Before recording this episode I was looking at Eleanor's Hunt website https://www.thewoollencwtchcompany.com/ , and thought she must have been honing her skill of weaving beautiful willow and British wool coffins for years. How wrong can you be?!
I've just started learning how to weave with willow and like anything new when you try it you discover just what a skill it is to weave anything! So I was blown away when I learnt Eleanor's story of how she left teaching and is now making really beautiful coffins inside and out.
She started her company back in 2021 but she had only recently started willow and rope weaving during covid and actually taught herself to do it! She had moved to mid Wales and having helped out on farms as a lambing assistant appreciated all the amazing benefits of wool and wanted to help British sheep farmers raise the price of their wool. She knew it would have to be commercial enough to achieve her goal. She had an idea...
We chat about how no skill is wasted and how each skill she has learnt along the way from: upholstery, to felting, to weaving seats, to sewing, to processing wool, to spinning, to making her own rope...are all being used in making her beautiful coffins.
I also find out the meaning of her company name - with Cwtch being a Welsh word.
Her attitude to life is evident from her story. She just keeps moving forward, she never sees anything as a failure but an opportunity to learn how to do better and she's keen to seek out help and advice - which is how she met another inspiring woman Kate Drury and her sustainable rope (Kate's story is episode 80).

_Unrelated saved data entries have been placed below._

(** * dynamic_secrets_example: a model of [main.cpp]

    The program reads two environment variables, logs in to a secrets
    broker, loads [config.json], asks the broker for database credentials,
    builds a libpq connection string and opens one connection.

    Everything outside [main.cpp] (the environment, the file system, the
    JSON text parser, the broker client and the database driver) is a field
    of the record [World]; the functions of [main.cpp] are written over it in
    a small state-and-exception monad whose state is the list of I/O events
    performed so far. *)

From Stdlib Require Import ZArith String List Bool Lia DecimalString.
From Stdlib Require Import Floats.SpecFloat.
Import ListNotations.

Open Scope string_scope.
Open Scope Z_scope.

(** ** JSON values (the data model of [nlohmann::json])

    [lib/json.hpp] is the nlohmann/json library.  Its values are modelled as
    data and the few accessors [main.cpp] calls are written out after the
    library's documented behaviour; the text parser is left to the world. *)

Module Json.

(** The kinds of value ([value_t]). *)
Inductive value_t : Type :=
| t_null | t_object | t_array | t_string | t_boolean
| t_number_integer | t_number_unsigned | t_number_float.

(** A JSON value.  [JInt] holds a [std::int64_t], [JUInt] a
    [std::uint64_t], [JFloat] a [double]; an object is kept as the list of
    its members and read by key. *)
#[warnings="-register-all"]
Inductive json : Type :=
| JNull
| JBool (b : bool)
| JInt (z : Z)
| JUInt (n : Z)
| JFloat (d : spec_float)
| JString (s : string)
| JArray (items : list json)
| JObject (members : list (string * json)).
(** * A shallow embedding of the CMP memory-system simulator

    The development follows the C++ sources: [cache.cpp] (the
    set-associative cache and its four replacement policies), [dram.cpp]
    (the banked DRAM with row buffers) and [memsys.cpp] (the orchestration
    of L1, L2 and DRAM, with address translation).

    Conventions.
    - A C unsigned integer of width [w] is a [Z] in [0, 2^w); every
      arithmetic result is wrapped explicitly ([u32], [u64]).
    - A C array is a list, read with stdpp's total lookup [l !!! i] and
      written with [<[i:=x]> l].  An access outside the array is undefined
      behaviour in C; the functions below are total, and the theorems carry
      the well-formedness that keeps every index in range.
    - The one array that is indexed by caller-supplied data without any
      bound, [ways_per_core[core_id]], is modelled as fallible: an index
      outside [0, 2) makes [cache_install] return [None].
    - The process-wide variables ([current_cycle], [SWP_CORE0_WAYS],
      [DWP_CORE0_WAYS], [SIM_MODE], ... and the state of [rand()]) are the
      fields of one record [Globals], passed explicitly. *)

From Stdlib Require Import ZArith Lia Bool.
From Stdlib Require Import Floats.SpecFloat.
From stdpp Require Import base option list.

Local Open Scope Z_scope.

(** ** Machine integers *)

Definition u32 (x : Z) : Z := x mod 2 ^ 32.
Definition u64 (x : Z) : Z := x mod 2 ^ 64.

(** Conversion of an unsigned value to [int] (two's complement). *)
Definition to_int (x : Z) : Z :=
  let y := u32 x in if y <? 2 ^ 31 then y else y - 2 ^ 32.

(** A small option monad for the fallible steps. *)
Notation "'do' x <- m ; k" := (match m with Some x => k | None => None end)
  (at level 10, x pattern, m at level 100, k at level 200, only parsing).

(** ** types.h *)

(** Modelled from the spec: [types.h] is not among the sources; the
    enumerators are the ones [memsys.cpp] and [dram.cpp] name. *)
Inductive Mode := SIM_MODE_A | SIM_MODE_B | SIM_MODE_C | SIM_MODE_DEF.

(** Modelled from the spec: [types.h] is not among the sources; the
    enumerators are the ones [memsys.cpp] names. *)
Inductive AccessType := ACCESS_TYPE_IFETCH | ACCESS_TYPE_LOAD | ACCESS_TYPE_STORE.

(** ** cache.h *)

Definition MAX_WAYS_PER_CACHE_SET : Z := 16.

Inductive ReplacementPolicy := LRU | RANDOM | SWP | DWP.

Record CacheLine := {
  valid : bool;
  dirty : bool;
  tag : Z;              (* unsigned long *)
  coreID : Z;           (* unsigned *)
  lastAccessTime : Z    (* uint64_t *)
}.

Record UMON := {
  totalHits : list Z;   (* unsigned totalHits[MAX_WAYS_PER_CACHE_SET] *)
  totalMisses : Z       (* unsigned *)
}.

Record CacheSet := {
  row : list CacheLine;
  ways_per_core : list Z;   (* unsigned ways_per_core[2] *)
  umon : UMON
}.

Record Cache := {
  cacheGrid : list CacheSet;
  ways : Z;
  sets : Z;
  policy : ReplacementPolicy;
  lastEvictedLine : CacheLine;
  index_mask : Z;
  index_bits : Z;
  stat_read_access : Z;
  stat_read_miss : Z;
  stat_write_access : Z;
  stat_write_miss : Z;
  stat_dirty_evicts : Z
}.

Inductive CacheResult := HIT | MISS.

Inductive DRAMPolicy := OPEN_PAGE | CLOSE_PAGE.

(** The zero-filled line that [calloc] produces. *)
Definition zero_line : CacheLine :=
  {| valid := false; dirty := false; tag := 0; coreID := 0; lastAccessTime := 0 |}.

Definition zero_set : CacheSet :=
  {| row := []; ways_per_core := [0; 0];
     umon := {| totalHits := replicate 16 0; totalMisses := 0 |} |}.

Global Instance CacheLine_inhabited : Inhabited CacheLine := populate zero_line.
Global Instance CacheSet_inhabited : Inhabited CacheSet := populate zero_set.

(** ** The process-wide variables *)

Record Globals := {
  current_cycle : Z;
  SWP_CORE0_WAYS : Z;
  DWP_CORE0_WAYS : Z;
  SIM_MODE : Mode;
  DRAM_PAGE_POLICY : DRAMPolicy;
  CACHE_LINESIZE : Z;
  REPL_POLICY : ReplacementPolicy;
  DCACHE_SIZE : Z;
  DCACHE_ASSOC : Z;
  ICACHE_SIZE : Z;
  ICACHE_ASSOC : Z;
  L2CACHE_SIZE : Z;
  L2CACHE_ASSOC : Z;
  L2CACHE_REPL : ReplacementPolicy;
  NUM_CORES : Z;
  (* the C library's generator: the values the successive calls of rand()
     return, and the number of calls made so far *)
  rand_tape : nat -> nat;
  rand_calls : nat
}.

Her story and passion for wool is infectious and will inspire anyone who listens to it, me included!
Note: I'm so happy to add that since recording the podcast a couple of weeks ago Eleanor has achieved full accreditation for her coffins. Most crematoriums in the UK now require coffins to have passed through a specially designed testing protocol. This means that her coffins can now be used in cremations as well as in burials and will have a blue stamp on the base with it's own unique code. Congratulations Eleanor.